Work required: All entries must be extracted exactly, with nothing added or dropped.

BEGIN Dataset

(** What a successful construction of a model has built. *)
Lemma PTBModel_init_inv is_training config g m g' :
  PTBModel_init is_training config g = (Ok m, g') →
  let path := tf.scope_path g in
  let cell := model_cell is_training config in
  let unrolled := model_unrolled is_training config path in
  1 ≤ num_layers config ∧
  0 ≤ batch_size config ∧
  0 ≤ num_steps config ∧
  m_batch_size m = batch_size config ∧
  m_num_steps m = num_steps config ∧
  _input_data m
    = tf.placeholder tf.int32 [batch_size config; num_steps config] ∧
  _targets m
    = tf.placeholder tf.int32 [batch_size config; num_steps config] ∧
  _weights m
    = tf.placeholder tf.float32 [batch_size config * num_steps config] ∧
  _initial_state m = tf.zero_state cell (batch_size config) tf.float32 ∧
  _final_state m = snd unrolled ∧
  _logits m
    = tf.add
        (tf.matmul
           (tf.reshape (tf.concat 1 (fst unrolled)) [-1; hidden_size config])
           (tf.variable_ref (path ++ ["softmax_w"])
              [hidden_size config; vocab_size config]))
        (tf.variable_ref (path ++ ["softmax_b"]) [vocab_size config]) ∧
  _cost m
    = tf.div
        (tf.reduce_sum
           (tf.sequence_loss_by_example
              [_logits m] [tf.reshape (_targets m) [-1]] [_weights m]))
        (batch_size config) ∧
  _probs m = tf.softmax (_logits m) ∧
  tf.g_scopes g' = tf.g_scopes g ∧
  (tf.reuse g = true → tf.saver_vars (saver m) = tf.all_variables g) ∧
  if is_training then
    ∃ vars lr_name,
      _lr m = Some (tf.variable_ref lr_name []) ∧
      _train_op m
        = Some (tf.apply_gradients
                  (tf.GradientDescentOptimizer (tf.variable_ref lr_name []))
                  (zip (fst (tf.clip_by_global_norm
                               (tf.gradients (_cost m)
                                  (tf.trainable_variables g'))
                               (max_grad_norm config)))
                       (tf.trainable_variables g'))) ∧
      tf.saver_vars (saver m) = map tf.var_name vars ∧
      tf.g_vars g'
        = vars ++ [{| tf.var_name := lr_name; tf.var_shape := [];
                      tf.var_trainable := false;
                      tf.var_init := tf.const_init 0 |}]
  else
    _lr m = None ∧ _train_op m = None ∧
    tf.saver_vars (saver m) = tf.all_variables g'.
Proof.
  unfold PTBModel_init. intros Hr.
  apply G_bind_ok_inv in Hr as (input_data & g1 & Hph & Hr).
  apply new_placeholder_inv in Hph as (-> & -> & Hdims).
  apply G_bind_ok_inv in Hr as (targets & g1 & Hph & Hr).
  apply new_placeholder_inv in Hph as (-> & -> & _).
  apply G_bind_ok_inv in Hr as (weights & g1 & Hph & Hr).
  apply new_placeholder_inv in Hph as (-> & -> & _).
  assert (0 ≤ batch_size config ∧ 0 ≤ num_steps config) as [Hbs Hns].
  { simpl in Hdims. apply andb_prop in Hdims as [Hbs Hns].
    apply andb_prop in Hns as [Hns _]. lia. }
  clear Hdims.
  apply G_bind_ok_inv in Hr as (cell & g1 & Hcell & Hr).
  assert (1 ≤ num_layers config ∧ cell = model_cell is_training config ∧ g1 = g)
    as (Hlayers & -> & ->).
  { unfold tf.new_MultiRNNCell, model_cell in *.
    destruct (Z.to_nat (num_layers config)) as [|n] eqn:Hn; simpl in Hcell.
    - discriminate Hcell.
    - injection Hcell as <- <-. split; [lia|done]. }
  clear Hcell.
  apply G_bind_ok_inv in Hr as (embedding & g1 & Hemb & Hr).
  apply get_variable_inv in Hemb as (Hsc1 & Hre1 & Hemb).
  specialize (Hemb _ eq_refl) as ->.
  apply G_bind_ok_inv in Hr as ([outputs state] & g2 & Hrnn & Hr).
  apply variable_scope_inv in Hrnn
    as (g_in & g_out & Hloop & Hpath & Hvars & Hreuse & Hsc2 & Hvars2).
  rewrite (same_scopes_path _ _ Hsc1) in Hpath.
  apply unroll_loop_inv in Hloop as (Hterms & _ & Hkeep);
    [|done|by eapply scope_path_nonempty].
  rewrite Hpath in Hterms.
  apply G_bind_ok_inv in Hr as (softmax_w & g3 & Hw & Hr).
  apply get_variable_inv in Hw as (Hsc3 & Hre3 & Hw).
  specialize (Hw _ eq_refl) as ->.
  apply G_bind_ok_inv in Hr as (softmax_b & g4 & Hb & Hr).
  apply get_variable_inv in Hb as (Hsc4 & Hre4 & Hb).
  specialize (Hb _ eq_refl) as ->.
  apply G_bind_ok_inv in Hr as (all_variables & g5 & Hall & Hr).
  injection Hall as <- <-.
  assert (tf.g_scopes g4 = tf.g_scopes g) as Hsc by congruence.
  assert (tf.scope_path g2 = tf.scope_path g) as Hpath2
    by (apply same_scopes_path; congruence).
  assert (tf.scope_path g3 = tf.scope_path g) as Hpath3
    by (apply same_scopes_path; congruence).
  rewrite Hpath2, Hpath3 in Hr.
  assert ((outputs, state) = model_unrolled is_training config (tf.scope_path g))
    as Hunrolled by done.
  assert (tf.reuse g = true → tf.all_variables g4 = tf.all_variables g)
    as Hsaver.
  { intros Hg. unfold tf.all_variables.
    assert (tf.reuse g1 = true) as Hg1
      by by rewrite (same_scopes_reuse _ _ Hsc1).
    assert (tf.reuse g2 = true) as Hg2
      by by rewrite (same_scopes_reuse _ _ Hsc2).
    assert (tf.reuse g3 = true) as Hg3
      by by rewrite (same_scopes_reuse _ _ Hsc3).
    rewrite (Hre4 Hg3), (Hre3 Hg2), Hvars2, Hkeep, Hvars, (Hre1 Hg);
      [done|]. right. by rewrite Hreuse. }
  destruct is_training; simpl in Hr.
  - apply G_bind_ok_inv in Hr as (lr_t & g5 & Hlr & Hr).
    injection Hlr as <- <-.
    apply G_bind_ok_inv in Hr as (tvars & g6 & Htv & Hr).
    injection Htv as <- <-.
    injection Hr as <- <-. simpl. rewrite <- Hunrolled.
    repeat split; try done.
    eexists (tf.g_vars g4), _. by repeat split.
  - injection Hr as <- <-. simpl. rewrite <- Hunrolled.
    by repeat split.
Qed.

END Dataset

Completed exercise:
(** What a successful construction of a model has built. *)
Lemma PTBModel_init_inv is_training config g m g' :
  PTBModel_init is_training config g = (Ok m, g') →
  let path := tf.scope_path g in
  let cell := model_cell is_training config in
  let unrolled := model_unrolled is_training config path in
  1 ≤ num_layers config ∧
  0 ≤ batch_size config ∧
  0 ≤ num_steps config ∧
  m_batch_size m = batch_size config ∧
  m_num_steps m = num_steps config ∧
  _input_data m
    = tf.placeholder tf.int32 [batch_size config; num_steps config] ∧
  _targets m
    = tf.placeholder tf.int32 [batch_size config; num_steps config] ∧
  _weights m
    = tf.placeholder tf.float32 [batch_size config * num_steps config] ∧
  _initial_state m = tf.zero_state cell (batch_size config) tf.float32 ∧
  _final_state m = snd unrolled ∧
  _logits m
    = tf.add
        (tf.matmul
           (tf.reshape (tf.concat 1 (fst unrolled)) [-1; hidden_size config])
           (tf.variable_ref (path ++ ["softmax_w"])
              [hidden_size config; vocab_size config]))
        (tf.variable_ref (path ++ ["softmax_b"]) [vocab_size config]) ∧
  _cost m
    = tf.div
        (tf.reduce_sum
           (tf.sequence_loss_by_example
              [_logits m] [tf.reshape (_targets m) [-1]] [_weights m]))
        (batch_size config) ∧
  _probs m = tf.softmax (_logits m) ∧
  tf.g_scopes g' = tf.g_scopes g ∧
  (tf.reuse g = true → tf.saver_vars (saver m) = tf.all_variables g) ∧
  if is_training then
    ∃ vars lr_name,
      _lr m = Some (tf.variable_ref lr_name []) ∧
      _train_op m
        = Some (tf.apply_gradients
                  (tf.GradientDescentOptimizer (tf.variable_ref lr_name []))
                  (zip (fst (tf.clip_by_global_norm
                               (tf.gradients (_cost m)
                                  (tf.trainable_variables g'))
                               (max_grad_norm config)))
                       (tf.trainable_variables g'))) ∧
      tf.saver_vars (saver m) = map tf.var_name vars ∧
      tf.g_vars g'
        = vars ++ [{| tf.var_name := lr_name; tf.var_shape := [];
                      tf.var_trainable := false;
                      tf.var_init := tf.const_init 0 |}]
  else
    _lr m = None ∧ _train_op m = None ∧
    tf.saver_vars (saver m) = tf.all_variables g'.
Proof.
  unfold PTBModel_init. intros Hr.
  apply G_bind_ok_inv in Hr as (input_data & g1 & Hph & Hr).
  apply new_placeholder_inv in Hph as (-> & -> & Hdims).
  apply G_bind_ok_inv in Hr as (targets & g1 & Hph & Hr).
  apply new_placeholder_inv in Hph as (-> & -> & _).
  apply G_bind_ok_inv in Hr as (weights & g1 & Hph & Hr).
  apply new_placeholder_inv in Hph as (-> & -> & _).
  assert (0 ≤ batch_size config ∧ 0 ≤ num_steps config) as [Hbs Hns].
  { simpl in Hdims. apply andb_prop in Hdims as [Hbs Hns].
    apply andb_prop in Hns as [Hns _]. lia. }
  clear Hdims.
  apply G_bind_ok_inv in Hr as (cell & g1 & Hcell & Hr).
  assert (1 ≤ num_layers config ∧ cell = model_cell is_training config ∧ g1 = g)
    as (Hlayers & -> & ->).
  { unfold tf.new_MultiRNNCell, model_cell in *.
    destruct (Z.to_nat (num_layers config)) as [|n] eqn:Hn; simpl in Hcell.
    - discriminate Hcell.
    - injection Hcell as <- <-. split; [lia|done]. }
  clear Hcell.
  apply G_bind_ok_inv in Hr as (embedding & g1 & Hemb & Hr).
  apply get_variable_inv in Hemb as (Hsc1 & Hre1 & Hemb).
  specialize (Hemb _ eq_refl) as ->.
  apply G_bind_ok_inv in Hr as ([outputs state] & g2 & Hrnn & Hr).
  apply variable_scope_inv in Hrnn
    as (g_in & g_out & Hloop & Hpath & Hvars & Hreuse & Hsc2 & Hvars2).
  rewrite (same_scopes_path _ _ Hsc1) in Hpath.
  apply unroll_loop_inv in Hloop as (Hterms & _ & Hkeep);
    [|done|by eapply scope_path_nonempty].
  rewrite Hpath in Hterms.
  apply G_bind_ok_inv in Hr as (softmax_w & g3 & Hw & Hr).
  apply get_variable_inv in Hw as (Hsc3 & Hre3 & Hw).
  specialize (Hw _ eq_refl) as ->.
  apply G_bind_ok_inv in Hr as (softmax_b & g4 & Hb & Hr).
  apply get_variable_inv in Hb as (Hsc4 & Hre4 & Hb).
  specialize (Hb _ eq_refl) as ->.
  apply G_bind_ok_inv in Hr as (all_variables & g5 & Hall & Hr).
  injection Hall as <- <-.
  assert (tf.g_scopes g4 = tf.g_scopes g) as Hsc by congruence.
  assert (tf.scope_path g2 = tf.scope_path g) as Hpath2
    by (apply same_scopes_path; congruence).
  assert (tf.scope_path g3 = tf.scope_path g) as Hpath3
    by (apply same_scopes_path; congruence).
  rewrite Hpath2, Hpath3 in Hr.
  assert ((outputs, state) = model_unrolled is_training config (tf.scope_path g))
    as Hunrolled by done.
  assert (tf.reuse g = true → tf.all_variables g4 = tf.all_variables g)
    as Hsaver.
  { intros Hg. unfold tf.all_variables.
    assert (tf.reuse g1 = true) as Hg1
      by by rewrite (same_scopes_reuse _ _ Hsc1).
    assert (tf.reuse g2 = true) as Hg2
      by by rewrite (same_scopes_reuse _ _ Hsc2).
    assert (tf.reuse g3 = true) as Hg3
      by by rewrite (same_scopes_reuse _ _ Hsc3).
    rewrite (Hre4 Hg3), (Hre3 Hg2), Hvars2, Hkeep, Hvars, (Hre1 Hg);
      [done|]. right. by rewrite Hreuse. }
  destruct is_training; simpl in Hr.
  - apply G_bind_ok_inv in Hr as (lr_t & g5 & Hlr & Hr).
    injection Hlr as <- <-.
    apply G_bind_ok_inv in Hr as (tvars & g6 & Htv & Hr).
    injection Htv as <- <-.
    injection Hr as <- <-. simpl. rewrite <- Hunrolled.
    repeat split; try done.
    eexists (tf.g_vars g4), _. by repeat split.
  - injection Hr as <- <-. simpl. rewrite <- Hunrolled.
    by repeat split.
Qed.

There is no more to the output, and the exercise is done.